理事長挨拶

 

地球と食料の未来のために

理事長 小山修

小山理事長

 令和3(2021)年4月から開始された第5期中長期目標の期間(5年)もすでに2年が経過しました。第5期中長期目標(農林水産大臣からの指示)では、国立研究開発法人国際農林水産業研究センター(国際農研、JIRCAS)の高邁な使命が再確認されました。「我が国を代表する国際農林水産業分野における研究機関として、食料・農業・農村基本計画等の政策の実現に向け、我が国を含む世界の農林水産業技術の向上を図り、持続可能な農林水産業の発展に寄与する」というものです。

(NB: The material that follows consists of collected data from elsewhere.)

(** One batch: either the encoder raises and nothing changes, or the rows
    of the batch are committed. *)
Lemma embed_batch_spec encode id chunks n i s :
  working s = committed s -> (0 <= i)%Z ->
  exists rows r,
    embed_batch encode id 10 chunks n i s =
    ({| committed := append_document_chunks rows (committed s);
        working := append_document_chunks rows (committed s) |}, r) /\
    Forall (fun row => row_at id "transcript" chunks row /\
                       (i <= dc_chunk_index row < i + 10)%Z) rows /\
    StronglySorted index_lt rows /\
    (r = Ok (n + len rows)%Z \/ exists e, r = Raise e).
Proof.
  intros Hs Hi. unfold embed_batch.
  set (batch := py_slice chunks i (i + 10)).
  unfold bind at 1. unfold lift at 1.
  destruct (encode batch) as [embs|e].
  - exists (chunk_rows id i "transcript" (combine batch embs)).
    exists (Ok (n + len (chunk_rows id i "transcript" (combine batch embs)))%Z).
    unfold bind at 1. rewrite store_document_chunks_spec.
    unfold bind, db_commit, ret. cbn [committed working].
    rewrite len_chunk_rows, Hs.
    split; [reflexivity|].
    destruct (chunk_rows_spec id i "transcript" chunks batch embs Hi)
      as [HF HS].
    { intros j t. apply py_slice_positions; lia. }
    split; [|split; [exact HS|left; reflexivity]].
    eapply Forall_impl; [|exact HF].
    intros row [Hrow Hidx]. split; [exact Hrow|].
    pose proof (py_slice_length chunks i 10 Hi ltac:(lia)). fold batch in H.
    lia.
  - exists [], (Raise e). split; [f_equal; apply session_settled, Hs|].
    split; [constructor|]. split; [constructor|]. right; eauto.
Qed.
Fixpoint insert_sorted (x : grid_id) (l : list grid_id) : list grid_id :=
  match l with
  | [] => [x]
  | y :: l' => if tuple_ltb y x then y :: insert_sorted x l' else x :: l
  end.

(** [sorted(l)] *)
Definition sorted (l : list grid_id) : list grid_id := foldr insert_sorted [] l.

(** [d[g]] on a dict keyed by grid points. *)
Fixpoint grid_get {A} (g : grid_id) (d : list (grid_id * A)) : option A :=
  match d with
  | [] => None
  | (g', a) :: d' => if bool_decide (g = g') then Some a else grid_get g d'
  end.

Definition grid_subscript {A} (d : list (grid_id * A)) (g : grid_id) : outcome A :=
  match grid_get g d with
  | Some a => Ok a
  | None => Raise (KeyError (JList (map JInt g)))
  end.

(** [numpy.array(l).reshape(-1, 3)] *)
Fixpoint reshape3 (l : list float) : outcome (list (float * float * float)) :=
  match l with
  | [] => Ok []
  | x :: y :: z :: l' => rows <-? reshape3 l' ;; Ok ((x, y, z) :: rows)
  | _ => Raise (ValueError "cannot reshape array into shape (3)")
  end.

(** A string where the program needs one ([os.path.join], [+ '.xyz']). *)
Definition as_str (v : json) : outcome string :=
  match v with
  | JStr s => Ok s
  | _ => Raise (TypeError "expected str")
  end.

(** What the program does with floats: the three number formats of its
    f-strings, the unit conversions, matplotlib's rendering of a curve, and
    [os.path.relpath], which depends on the working directory. *)
Record Numerics : Type := {
  fmt_15_7f : float -> string;
  fmt_13_7f : float -> string;
  fmt_13_5e : float -> string;
  to_angstrom : float -> float;
  relative_kcal : list float -> list float;
  savefig : list Z -> list float -> string -> string;
  relpath : string -> string
}.

Section Materializer.

Variable num : Numerics.

(** Lines 204-212 *)
Definition get_xyz_str (qc_mol : Molecule) (title : string) : string :=
  let elem_list := symbols qc_mol in
  let geo := map (fun xyz => (to_angstrom num xyz.1.1, to_angstrom num xyz.1.2,
                              to_angstrom num xyz.2)) (geometry qc_mol) in
  let noa := length elem_list in
  let lines :=
    ([pretty noa; title]
     ++ map (fun exyz => ljust 7 (fst exyz) +:+ " " +:+ fmt_13_7f num (snd exyz).1.1
                         +:+ " " +:+ fmt_13_7f num (snd exyz).1.2
                         +:+ " " +:+ fmt_13_7f num (snd exyz).2)
            (zip elem_list geo))%list in
  join nl lines.

(** Lines 214-232 *)
Definition plot_1d_energies (energy_dict : list (grid_id * float))
    (filename title : string) : M unit :=
  match energy_dict with
  | [] => print (Line "Empty energy dict, skip plotting")
  | _ =>
      let grid_ids := sorted (map fst energy_dict) in
      x_dihedrals <- lift (omap (fun gid => index gid 0) grid_ids) ;;
      y_energies <- lift (omap (grid_subscript energy_dict) grid_ids) ;;
      let y_energies := relative_kcal num y_energies in
      write_file filename (RawFile (savefig num x_dihedrals y_energies title))
  end.

(** Lines 171-174: one block of the coordinate file; the loop variable
    [energy] keeps its value after the loop. *)
Definition xyz_block (name : string) (final_molecules : list (grid_id * Molecule))
    (final_energy_dict : list (grid_id * float)) (grid_id : grid_id)
  : outcome (string * float) :=
  grid_mol <-? grid_subscript final_molecules grid_id ;;
  energy <-? grid_subscript final_energy_dict grid_id ;;
  let xyz_str := get_xyz_str grid_mol (name +:+ " " +:+ str_tuple grid_id
                                        +:+ " energy = " +:+ fmt_15_7f num energy) in
  Ok (xyz_str +:+ nl, energy).
(* ===== verification/Text.v ===== *)
(** * Text

    The functions of Go's [strings], [strconv], [unicode/utf8] and [html] packages that
    the bot calls, on byte strings: splitting, decimal integers, UTF-8, HTML
    escaping; and the laws that relate printing to parsing. *)

From Stdlib Require Import Ascii.
From S2P Require Import Prelude.

#[local] Open Scope string_scope.
#[local] Open Scope Z_scope.

(** ** UTF-8 *)

Definition codes (s : string) : list Z := map ascii_Z (String.list_ascii_of_string s).
Definition str_len (s : string) : Z := Z.of_nat (String.length s).

Definition RuneError : Z := 65533.

Definition cont (b : Z) : bool := (128 <=? b) && (b <=? 191).
Definition between (lo hi b : Z) : bool := (lo <=? b) && (b <=? hi).

(** The range of the second byte of a three- or four-byte sequence *)
Definition second3 (b0 b1 : Z) : bool :=
  if b0 =? 224 then between 160 191 b1 else if b0 =? 237 then between 128 159 b1 else cont b1.
Definition second4 (b0 b1 : Z) : bool :=
  if b0 =? 240 then between 144 191 b1 else if b0 =? 244 then between 128 143 b1 else cont b1.

(** UTF-8 decoding as Go does it: a byte that starts no valid sequence is [RuneError]. *)
Fixpoint decode_runes (l : list Z) : list Z :=
  match l with
  | [] => []
  | b0 :: l1 =>
      if b0 <? 128 then b0 :: decode_runes l1 else
      match l1 with
      | [] => [RuneError]
      | b1 :: l2 =>
          if between 194 223 b0 && cont b1
          then Z.lor (Z.shiftl (Z.land b0 31) 6) (Z.land b1 63) :: decode_runes l2 else
          match l2 with
          | [] => RuneError :: decode_runes l1
          | b2 :: l3 =>
              if between 224 239 b0 && second3 b0 b1 && cont b2
              then Z.lor (Z.lor (Z.shiftl (Z.land b0 15) 12) (Z.shiftl (Z.land b1 63) 6)) (Z.land b2 63)
                   :: decode_runes l3 else
              match l3 with
              | [] => RuneError :: decode_runes l1
              | b3 :: l4 =>
                  if between 240 244 b0 && second4 b0 b1 && cont b2 && cont b3
                  then Z.lor (Z.lor (Z.shiftl (Z.land b0 7) 18) (Z.shiftl (Z.land b1 63) 12))
                             (Z.lor (Z.shiftl (Z.land b2 63) 6) (Z.land b3 63)) :: decode_runes l4
                  else RuneError :: decode_runes l1
              end
          end
      end
  end.

(** [utf8.Valid] *)
Fixpoint utf8_valid (l : list Z) : bool :=
  match l with
  | [] => true
  | b0 :: l1 =>
      if b0 <? 128 then utf8_valid l1 else
      match l1 with
      | [] => false
      | b1 :: l2 =>
          if between 194 223 b0 && cont b1 then utf8_valid l2 else
          match l2 with
          | [] => false
          | b2 :: l3 =>
              if between 224 239 b0 && second3 b0 b1 && cont b2 then utf8_valid l3 else
              match l3 with
              | [] => false
              | b3 :: l4 => between 240 244 b0 && second4 b0 b1 && cont b2 && cont b3 && utf8_valid l4
              end
          end
      end
  end.

(** [len([]rune(s))] *)
Definition rune_count (s : string) : Z := Z.of_nat (length (decode_runes (codes s))).

(** [len] of the encoding of a rune *)
Definition rune_len (r : Z) : Z :=
  if r <? 128 then 1 else if r <? 2048 then 2 else if r <? 65536 then 3 else 4.
Definition byte_len (runes : list Z) : Z := foldr (fun r n => rune_len r + n) 0 runes.

(** ** Splitting and joining *)

(** [strings.Split(s, sep)] with a separator of one byte *)
Fixpoint Split (sep : Ascii.ascii) (s : string) : list string :=
  match s with
  | EmptyString => [EmptyString]
  | String a s' =>
      if Ascii.eqb a sep then EmptyString :: Split sep s'
      else match Split sep s' with
           | part :: parts => String a part :: parts
           | [] => [String a EmptyString]
           end
  end.

(** [strings.SplitN(s, sep, n)]: the last part keeps its separators. *)
Fixpoint SplitN (sep : Ascii.ascii) (n : nat) (s : string) {struct s} : list string :=
  match n with
  | O => []
  | 1%nat => [s]
  | S n' =>
      match s with
      | EmptyString => [EmptyString]
      | String a s' =>
          if Ascii.eqb a sep then EmptyString :: SplitN sep n' s'
          else match SplitN sep n s' with
               | part :: parts => String a part :: parts
               | [] => [String a EmptyString]
               end
      end
  end.

(** [strings.Join] *)
Fixpoint Join (sep : string) (parts : list string) : string :=
  match parts with
  | [] => EmptyString
  | [part] => part
  | part :: parts' => part ++ sep ++ Join sep parts'
  end.

(** [strings.HasPrefix] and [strings.Contains] *)
Fixpoint HasPrefix (s prefix : string) : bool :=
  match prefix, s with
  | EmptyString, _ => true
  | String a prefix', String b s' => Ascii.eqb a b && HasPrefix s' prefix'
  | _, EmptyString => false
  end.
Fixpoint Contains (s part : string) : bool :=
  HasPrefix s part || match s with EmptyString => false | String _ s' => Contains s' part end.

(** [fmt.Sprintf] and string concatenation: the pieces in a row *)
Definition cat (parts : list string) : string := foldr String.append "" parts.
Definition nl : string := String "010" EmptyString.
Definition lines_of (lines : list string) : string := Join nl lines.

(** [string(bytes)] *)
Definition bytes_string (l : list Z) : string :=
  String.string_of_list_ascii (map (fun z => Ascii.ascii_of_nat (Z.to_nat z)) l).

(** [strings.Fields]: the maximal runs without white space *)
Fixpoint fields_list (current l : list Ascii.ascii) : list (list Ascii.ascii) :=
  let flush rest := match current with [] => rest | _ => rev current :: rest end in
  match l with
  | [] => flush []
  | a :: l1 =>
      if is_ascii_space a then flush (fields_list [] l1) else
      match l1 with
      | b :: l2 =>
          if is_space2 (ascii_Z a) (ascii_Z b) then flush (fields_list [] l2) else
          match l2 with
          | c :: l3 =>
              if is_space3 (ascii_Z a) (ascii_Z b) (ascii_Z c) then flush (fields_list [] l3)
              else fields_list (a :: current) l1
          | [] => fields_list (a :: current) l1
          end
      | [] => fields_list (a :: current) l1
      end
  end.
Definition Fields (s : string) : list string :=
  map String.string_of_list_ascii (fields_list [] (String.list_ascii_of_string s)).

(** [strings.TrimPrefix] and [strings.HasPrefix] for a prefix of one byte *)
Definition cut_byte (a : Ascii.ascii) (s : string) : option string :=
  match s with String b s' => if Ascii.eqb a b then Some s' else None | EmptyString => None end.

そして、地球規模の食料・環境問題の解決を目指すため、以下の2つの重点業務が掲げられています。

 

 

(1)研究開発の効果的・集中的な実施

  • 地球規模課題の解決に向け、気候変動の影響を軽減しつつ環境に調和した強靱で持続的なシステムの構築を目指す取組や深刻な食料・栄養問題の解決のための生産性・頑強性向上に資する技術開発を強化するとともに、国際情勢の変化に応じ、アジア及びアフリカ地域を中心に対象地域の重点化を図る。

(2)センター機能の強化

  • 複雑化・多様化する開発途上地域・熱帯亜熱帯地域の農林水産業と地球規模の食料システムに係る課題や開発ニーズに関する情報を多角的に収集・分析し、地球環境や食料問題に関するオピニオンリーダーとして、国内外に広く情報を発信し、センター機能を強化する。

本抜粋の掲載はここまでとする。